Here are some interesting results that were already known in the 1970s:
In the field of perception: When a tape recording was played in which an expected phoneme was overdubbed with a cough, not one of the 40 test subjects noticed the cough. Neither, incidentally, did those who were given a cue or even knew the passage (Warren, R. M. (1970): Perceptual restoration of missing speech sounds. Science 167 (3917): S. 392-393.)
In the field of advertising: A similar effect is seen in randomly selected primary school children. They are recommended to teachers as being gifted. At the end of the year, the expectations were fulfilled: The “gifted” children gained 10-15 points on the same IQ test, because they were given more support by the biased teacher. Thus, not only is there an influence, but also a self-confirmation of originally false theories (self-fulfilling prophecies). (Rosenthal, R. (1969): Interpersonal Expectations: Effects of the Experimenter’s Hypothesis. In Rosenthal, R./Rosnow, R. L.: Artifact in Behavioural Research. New York: Academic Press. S. 182-277.)
The percentage of subjects influenced is also very high in many studies: 60 per cent of subjects and 70 per cent of experimenters are affected (Rosenthal 1969, p. 235). This makes it all the more worrying that blind testing is still not standard practice in medicine and biology.
This brings me to some really interesting results from placebo research:
First, expectations surprisingly work in all directions: if the doctor tells patients that the drug (placebo) will increase, decrease or stabilise airway resistance, then depending on the information in the same study, exactly these effects occur (Turner et al. (1994)): The importance of placebo effects in pain management and research. JAMA 271(20):1609-1614).
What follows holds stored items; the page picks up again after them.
(** ** Linking the kernel *)

Lemma link_loop_spec n s t T P i :
  ready R S s -> kmap S KT s -> idx t -> entry (word (pm s) S t) T -> page T -> T ∉ [cr3 s; R; S] -> (forall i, 0 <= i < 4 -> T <> KT i) ->
  page P -> P + 4096 <= 16777216 -> P <> T -> 0 <= i -> i + Z.of_nat n <= 1024 ->
  exists s', Loader.link_loop n (IX_TO_VA 1022 t) (KERNEL_V_START + P) i s = Ok ((), s') /\ ext R S [] s s' /\ frames s' = frames s /\
    forall q j, page q -> idx j ->
      word (pm s') q j = if decide (q = T /\ i <= j < i + Z.of_nat n) then word (pm s) P j else word (pm s) q j.
Proof.
  intros Hr Hk Ht He HT HnT HK HP HP16 HPT. revert s i Hr Hk He HnT. induction n as [|n IH]; intros s i Hr Hk He HnT Hi Hn; cbn [Loader.link_loop].
  { exists s. split; [done|]. split; [by apply ext_refl|]. split; [done|]. intros q j Hq Hj. by rewrite decide_False by lia. }
  assert (Hix : idx i) by (unfold idx; lia). destruct (ready_S _ _ _ Hr) as [HS _]. assert (HTS : T <> S) by set_solver.
  erewrite M_bind_eq; [|rewrite <- Z.add_assoc; apply (rd_kernel R S KT); [done|done|unfold page in HP; lia]]. fold (word (pm s) P i).
  destruct (write_temp R S s t T i (word (pm s) P i) Hr Ht Hix He HT HnT) as (s1 & H1 & E1 & Hf1 & Hw1).
  erewrite M_bind_eq by exact H1. pose proof (ext_ready _ _ _ _ _ Hr E1) as Hr1.
  assert (Hwn : forall q j, page q -> idx j -> q <> T -> word (pm s1) q j = word (pm s) q j).
  { intros q j Hq Hj Hne. rewrite Hw1, decide_False; [done|intros [? _]; congruence|done|done]. }
  destruct (IH s1 (i + 1) Hr1) as (s2 & H2 & E2 & Hf2 & Hw2); try lia.
  { eapply kmap_same; [exact Hr|exact Hk|exact E1|intros j Hj; apply Hwn; [apply Hr|done|set_solver]|].
    intros a b Ha Hb. apply Hwn; [by apply Hk|done|]. apply not_eq_sym. by apply HK. }
  { by rewrite Hwn. }
  { by rewrite (e_cr3 _ _ _ _ _ E1). }
  exists s2. split; [exact H2|]. split; [exact (ext_trans _ _ [] [] _ _ _ E1 E2)|]. split; [congruence|]. intros q j Hq Hj. rewrite Hw2 by done.
  rewrite (Hwn P) by done. destruct (decide (q = T /\ i <= j < i + Z.of_nat (Datatypes.S n))) as [[-> Hj']|Hne].
  - destruct (decide (j = i)) as [->|Hji]; [|by rewrite decide_True by lia]. rewrite decide_False by lia. rewrite Hw1, decide_True by done.
    apply wrap32_small, load32_range.
  - rewrite decide_False by (intros [? ?]; apply Hne; split; [done|lia]). rewrite Hw1, decide_False; [done| |done|done].
    intros [-> ->]. apply Hne. split; [done|lia].
Qed.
Second, placebos work in up to 70% of patients (according to Turner’s meta-analysis of 70 placebo trials mentioned above). It has been observed that even years of severe pain disappear and people can walk with crutches after placebo surgery (Moseley et al. (2002): A controlled trial of arthroscopic surgery for osteoarthritis of the knee. New England Journal of Medicine 347(2):81-88).
Third, expensive placebos help more than cheap ones (colours and shapes also play an important role) (Waber et al. (2008): Commercial characteristics of placebo and therapeutic efficacy. JAMA 299(9):1016-1017).
If you are interested in this topic, there are whole shelves/hard drives full of literature…
The question is, of course, why are our expectations so extreme? There is no single explanation for these very different phenomena.
But I interpret expectations as a reaction to the environment that people have to deal with. We have to constantly search through huge problem spaces to find the few applicable hypotheses that guide us in very different tasks and thus help us. It helps to be very selective and to approach possible solutions with strong preconceptions or expectations. This includes, for example, coming up with a strong hypothesis very early on and then trying to verify it (falsification would be far too time-consuming!).